§ Problem statement:
Every line of the data should be retyped with no difference from the original.

Task input Block Start

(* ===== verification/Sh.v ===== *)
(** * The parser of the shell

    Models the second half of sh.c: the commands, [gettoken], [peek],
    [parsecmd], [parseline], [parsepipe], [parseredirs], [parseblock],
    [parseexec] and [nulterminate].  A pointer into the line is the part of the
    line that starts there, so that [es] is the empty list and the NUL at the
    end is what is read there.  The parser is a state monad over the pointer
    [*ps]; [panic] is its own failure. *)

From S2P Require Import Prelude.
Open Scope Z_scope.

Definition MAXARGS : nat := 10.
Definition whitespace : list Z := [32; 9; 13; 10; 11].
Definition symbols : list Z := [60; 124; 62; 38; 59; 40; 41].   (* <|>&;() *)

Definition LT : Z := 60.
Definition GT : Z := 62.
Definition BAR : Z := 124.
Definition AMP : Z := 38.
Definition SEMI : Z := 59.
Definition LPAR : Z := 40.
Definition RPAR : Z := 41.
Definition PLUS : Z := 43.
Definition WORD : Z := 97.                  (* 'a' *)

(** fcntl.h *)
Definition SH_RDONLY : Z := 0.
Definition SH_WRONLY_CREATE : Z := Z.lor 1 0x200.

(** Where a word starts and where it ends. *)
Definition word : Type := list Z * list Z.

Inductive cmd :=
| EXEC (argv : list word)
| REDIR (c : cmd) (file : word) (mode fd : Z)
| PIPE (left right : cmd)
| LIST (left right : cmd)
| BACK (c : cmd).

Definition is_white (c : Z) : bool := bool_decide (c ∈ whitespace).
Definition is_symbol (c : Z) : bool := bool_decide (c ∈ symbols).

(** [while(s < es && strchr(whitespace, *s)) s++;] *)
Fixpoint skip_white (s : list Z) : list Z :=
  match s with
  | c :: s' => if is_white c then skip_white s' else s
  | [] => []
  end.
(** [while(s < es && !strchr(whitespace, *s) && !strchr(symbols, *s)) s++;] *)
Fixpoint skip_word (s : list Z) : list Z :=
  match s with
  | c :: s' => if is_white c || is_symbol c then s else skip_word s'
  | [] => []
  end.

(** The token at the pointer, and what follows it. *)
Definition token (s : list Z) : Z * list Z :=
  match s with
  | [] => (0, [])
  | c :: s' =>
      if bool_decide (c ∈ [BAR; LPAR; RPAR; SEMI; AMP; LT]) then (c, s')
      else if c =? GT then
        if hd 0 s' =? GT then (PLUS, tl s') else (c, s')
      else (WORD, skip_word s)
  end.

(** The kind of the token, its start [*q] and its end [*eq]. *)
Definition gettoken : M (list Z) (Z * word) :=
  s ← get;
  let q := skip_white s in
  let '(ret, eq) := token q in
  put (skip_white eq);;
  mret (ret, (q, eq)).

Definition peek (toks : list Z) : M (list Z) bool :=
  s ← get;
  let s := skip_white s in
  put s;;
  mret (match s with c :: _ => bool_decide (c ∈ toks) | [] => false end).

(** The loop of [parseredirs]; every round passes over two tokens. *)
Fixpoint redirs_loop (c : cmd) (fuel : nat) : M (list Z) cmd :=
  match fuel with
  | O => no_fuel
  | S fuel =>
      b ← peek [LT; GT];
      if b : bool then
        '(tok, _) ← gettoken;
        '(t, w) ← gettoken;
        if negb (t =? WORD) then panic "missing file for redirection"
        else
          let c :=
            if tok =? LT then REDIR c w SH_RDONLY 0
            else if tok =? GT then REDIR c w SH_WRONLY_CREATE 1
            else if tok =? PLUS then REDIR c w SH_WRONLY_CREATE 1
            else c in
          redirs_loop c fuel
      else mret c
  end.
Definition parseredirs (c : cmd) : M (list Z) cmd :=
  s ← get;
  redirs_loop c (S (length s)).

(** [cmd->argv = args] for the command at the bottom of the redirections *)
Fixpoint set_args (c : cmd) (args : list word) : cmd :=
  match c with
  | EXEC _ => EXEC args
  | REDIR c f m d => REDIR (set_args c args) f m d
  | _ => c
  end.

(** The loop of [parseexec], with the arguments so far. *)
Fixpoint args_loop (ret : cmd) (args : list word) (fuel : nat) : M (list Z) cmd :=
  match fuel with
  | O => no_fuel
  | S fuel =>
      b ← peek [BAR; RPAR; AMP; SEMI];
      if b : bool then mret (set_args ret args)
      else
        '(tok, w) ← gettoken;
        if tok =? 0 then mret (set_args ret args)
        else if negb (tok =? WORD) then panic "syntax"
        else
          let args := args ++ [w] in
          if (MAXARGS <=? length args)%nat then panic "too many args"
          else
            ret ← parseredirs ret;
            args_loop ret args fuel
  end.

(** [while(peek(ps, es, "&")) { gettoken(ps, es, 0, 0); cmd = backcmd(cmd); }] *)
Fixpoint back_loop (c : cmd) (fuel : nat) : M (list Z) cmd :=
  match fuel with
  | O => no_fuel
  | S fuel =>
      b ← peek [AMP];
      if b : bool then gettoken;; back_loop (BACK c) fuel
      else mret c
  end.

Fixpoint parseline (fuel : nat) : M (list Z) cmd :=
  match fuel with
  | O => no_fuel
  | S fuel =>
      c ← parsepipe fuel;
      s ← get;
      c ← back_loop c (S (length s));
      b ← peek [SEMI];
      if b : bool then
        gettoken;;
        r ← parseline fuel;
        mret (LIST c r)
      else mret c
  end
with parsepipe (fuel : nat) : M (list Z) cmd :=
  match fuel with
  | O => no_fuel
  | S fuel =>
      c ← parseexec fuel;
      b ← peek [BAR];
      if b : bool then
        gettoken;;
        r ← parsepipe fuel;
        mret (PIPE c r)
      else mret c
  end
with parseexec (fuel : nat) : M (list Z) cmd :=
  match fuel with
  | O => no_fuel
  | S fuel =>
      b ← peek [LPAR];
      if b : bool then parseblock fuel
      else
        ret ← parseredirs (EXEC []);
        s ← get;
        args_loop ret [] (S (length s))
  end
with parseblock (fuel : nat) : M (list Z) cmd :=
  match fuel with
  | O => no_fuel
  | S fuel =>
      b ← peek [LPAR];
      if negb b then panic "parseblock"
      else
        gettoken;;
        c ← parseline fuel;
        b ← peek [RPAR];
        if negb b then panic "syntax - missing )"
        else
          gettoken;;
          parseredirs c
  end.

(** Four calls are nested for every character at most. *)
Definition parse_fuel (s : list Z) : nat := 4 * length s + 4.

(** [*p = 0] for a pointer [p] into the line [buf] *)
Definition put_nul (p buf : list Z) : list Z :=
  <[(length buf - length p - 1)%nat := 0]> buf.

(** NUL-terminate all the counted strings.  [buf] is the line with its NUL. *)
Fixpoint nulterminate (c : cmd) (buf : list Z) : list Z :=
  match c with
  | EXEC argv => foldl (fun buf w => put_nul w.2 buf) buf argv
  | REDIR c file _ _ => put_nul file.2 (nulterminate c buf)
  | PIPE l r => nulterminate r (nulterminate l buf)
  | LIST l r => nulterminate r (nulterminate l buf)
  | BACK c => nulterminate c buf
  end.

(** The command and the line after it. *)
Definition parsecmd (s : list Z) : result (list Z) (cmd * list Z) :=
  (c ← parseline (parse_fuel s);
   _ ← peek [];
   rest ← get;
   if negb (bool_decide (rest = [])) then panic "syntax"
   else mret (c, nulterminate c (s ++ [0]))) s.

Task input Block End

§ Answer box:
(* ===== verification/Sh.v ===== *)
(** * The parser of the shell

    Models the second half of sh.c: the commands, [gettoken], [peek],
    [parsecmd], [parseline], [parsepipe], [parseredirs], [parseblock],
    [parseexec] and [nulterminate].  A pointer into the line is the part of the
    line that starts there, so that [es] is the empty list and the NUL at the
    end is what is read there.  The parser is a state monad over the pointer
    [*ps]; [panic] is its own failure. *)

From S2P Require Import Prelude.
Open Scope Z_scope.

Definition MAXARGS : nat := 10.
Definition whitespace : list Z := [32; 9; 13; 10; 11].
Definition symbols : list Z := [60; 124; 62; 38; 59; 40; 41].   (* <|>&;() *)

Definition LT : Z := 60.
Definition GT : Z := 62.
Definition BAR : Z := 124.
Definition AMP : Z := 38.
Definition SEMI : Z := 59.
Definition LPAR : Z := 40.
Definition RPAR : Z := 41.
Definition PLUS : Z := 43.
Definition WORD : Z := 97.                  (* 'a' *)

(** fcntl.h *)
Definition SH_RDONLY : Z := 0.
Definition SH_WRONLY_CREATE : Z := Z.lor 1 0x200.

(** Where a word starts and where it ends. *)
Definition word : Type := list Z * list Z.

Inductive cmd :=
| EXEC (argv : list word)
| REDIR (c : cmd) (file : word) (mode fd : Z)
| PIPE (left right : cmd)
| LIST (left right : cmd)
| BACK (c : cmd).

Definition is_white (c : Z) : bool := bool_decide (c ∈ whitespace).
Definition is_symbol (c : Z) : bool := bool_decide (c ∈ symbols).

(** [while(s < es && strchr(whitespace, *s)) s++;] *)
Fixpoint skip_white (s : list Z) : list Z :=
  match s with
  | c :: s' => if is_white c then skip_white s' else s
  | [] => []
  end.
(** [while(s < es && !strchr(whitespace, *s) && !strchr(symbols, *s)) s++;] *)
Fixpoint skip_word (s : list Z) : list Z :=
  match s with
  | c :: s' => if is_white c || is_symbol c then s else skip_word s'
  | [] => []
  end.

(** The token at the pointer, and what follows it. *)
Definition token (s : list Z) : Z * list Z :=
  match s with
  | [] => (0, [])
  | c :: s' =>
      if bool_decide (c ∈ [BAR; LPAR; RPAR; SEMI; AMP; LT]) then (c, s')
      else if c =? GT then
        if hd 0 s' =? GT then (PLUS, tl s') else (c, s')
      else (WORD, skip_word s)
  end.

(** The kind of the token, its start [*q] and its end [*eq]. *)
Definition gettoken : M (list Z) (Z * word) :=
  s ← get;
  let q := skip_white s in
  let '(ret, eq) := token q in
  put (skip_white eq);;
  mret (ret, (q, eq)).

Definition peek (toks : list Z) : M (list Z) bool :=
  s ← get;
  let s := skip_white s in
  put s;;
  mret (match s with c :: _ => bool_decide (c ∈ toks) | [] => false end).

(** The loop of [parseredirs]; every round passes over two tokens. *)
Fixpoint redirs_loop (c : cmd) (fuel : nat) : M (list Z) cmd :=
  match fuel with
  | O => no_fuel
  | S fuel =>
      b ← peek [LT; GT];
      if b : bool then
        '(tok, _) ← gettoken;
        '(t, w) ← gettoken;
        if negb (t =? WORD) then panic "missing file for redirection"
        else
          let c :=
            if tok =? LT then REDIR c w SH_RDONLY 0
            else if tok =? GT then REDIR c w SH_WRONLY_CREATE 1
            else if tok =? PLUS then REDIR c w SH_WRONLY_CREATE 1
            else c in
          redirs_loop c fuel
      else mret c
  end.
Definition parseredirs (c : cmd) : M (list Z) cmd :=
  s ← get;
  redirs_loop c (S (length s)).

(** [cmd->argv = args] for the command at the bottom of the redirections *)
Fixpoint set_args (c : cmd) (args : list word) : cmd :=
  match c with
  | EXEC _ => EXEC args
  | REDIR c f m d => REDIR (set_args c args) f m d
  | _ => c
  end.

(** The loop of [parseexec], with the arguments so far. *)
Fixpoint args_loop (ret : cmd) (args : list word) (fuel : nat) : M (list Z) cmd :=
  match fuel with
  | O => no_fuel
  | S fuel =>
      b ← peek [BAR; RPAR; AMP; SEMI];
      if b : bool then mret (set_args ret args)
      else
        '(tok, w) ← gettoken;
        if tok =? 0 then mret (set_args ret args)
        else if negb (tok =? WORD) then panic "syntax"
        else
          let args := args ++ [w] in
          if (MAXARGS <=? length args)%nat then panic "too many args"
          else
            ret ← parseredirs ret;
            args_loop ret args fuel
  end.

(** [while(peek(ps, es, "&")) { gettoken(ps, es, 0, 0); cmd = backcmd(cmd); }] *)
Fixpoint back_loop (c : cmd) (fuel : nat) : M (list Z) cmd :=
  match fuel with
  | O => no_fuel
  | S fuel =>
      b ← peek [AMP];
      if b : bool then gettoken;; back_loop (BACK c) fuel
      else mret c
  end.

Fixpoint parseline (fuel : nat) : M (list Z) cmd :=
  match fuel with
  | O => no_fuel
  | S fuel =>
      c ← parsepipe fuel;
      s ← get;
      c ← back_loop c (S (length s));
      b ← peek [SEMI];
      if b : bool then
        gettoken;;
        r ← parseline fuel;
        mret (LIST c r)
      else mret c
  end
with parsepipe (fuel : nat) : M (list Z) cmd :=
  match fuel with
  | O => no_fuel
  | S fuel =>
      c ← parseexec fuel;
      b ← peek [BAR];
      if b : bool then
        gettoken;;
        r ← parsepipe fuel;
        mret (PIPE c r)
      else mret c
  end
with parseexec (fuel : nat) : M (list Z) cmd :=
  match fuel with
  | O => no_fuel
  | S fuel =>
      b ← peek [LPAR];
      if b : bool then parseblock fuel
      else
        ret ← parseredirs (EXEC []);
        s ← get;
        args_loop ret [] (S (length s))
  end
with parseblock (fuel : nat) : M (list Z) cmd :=
  match fuel with
  | O => no_fuel
  | S fuel =>
      b ← peek [LPAR];
      if negb b then panic "parseblock"
      else
        gettoken;;
        c ← parseline fuel;
        b ← peek [RPAR];
        if negb b then panic "syntax - missing )"
        else
          gettoken;;
          parseredirs c
  end.

(** Four calls are nested for every character at most. *)
Definition parse_fuel (s : list Z) : nat := 4 * length s + 4.

(** [*p = 0] for a pointer [p] into the line [buf] *)
Definition put_nul (p buf : list Z) : list Z :=
  <[(length buf - length p - 1)%nat := 0]> buf.

(** NUL-terminate all the counted strings.  [buf] is the line with its NUL. *)
Fixpoint nulterminate (c : cmd) (buf : list Z) : list Z :=
  match c with
  | EXEC argv => foldl (fun buf w => put_nul w.2 buf) buf argv
  | REDIR c file _ _ => put_nul file.2 (nulterminate c buf)
  | PIPE l r => nulterminate r (nulterminate l buf)
  | LIST l r => nulterminate r (nulterminate l buf)
  | BACK c => nulterminate c buf
  end.

(** The command and the line after it. *)
Definition parsecmd (s : list Z) : result (list Z) (cmd * list Z) :=
  (c ← parseline (parse_fuel s);
   _ ← peek [];
   rest ← get;
   if negb (bool_decide (rest = [])) then panic "syntax"
   else mret (c, nulterminate c (s ++ [0]))) s.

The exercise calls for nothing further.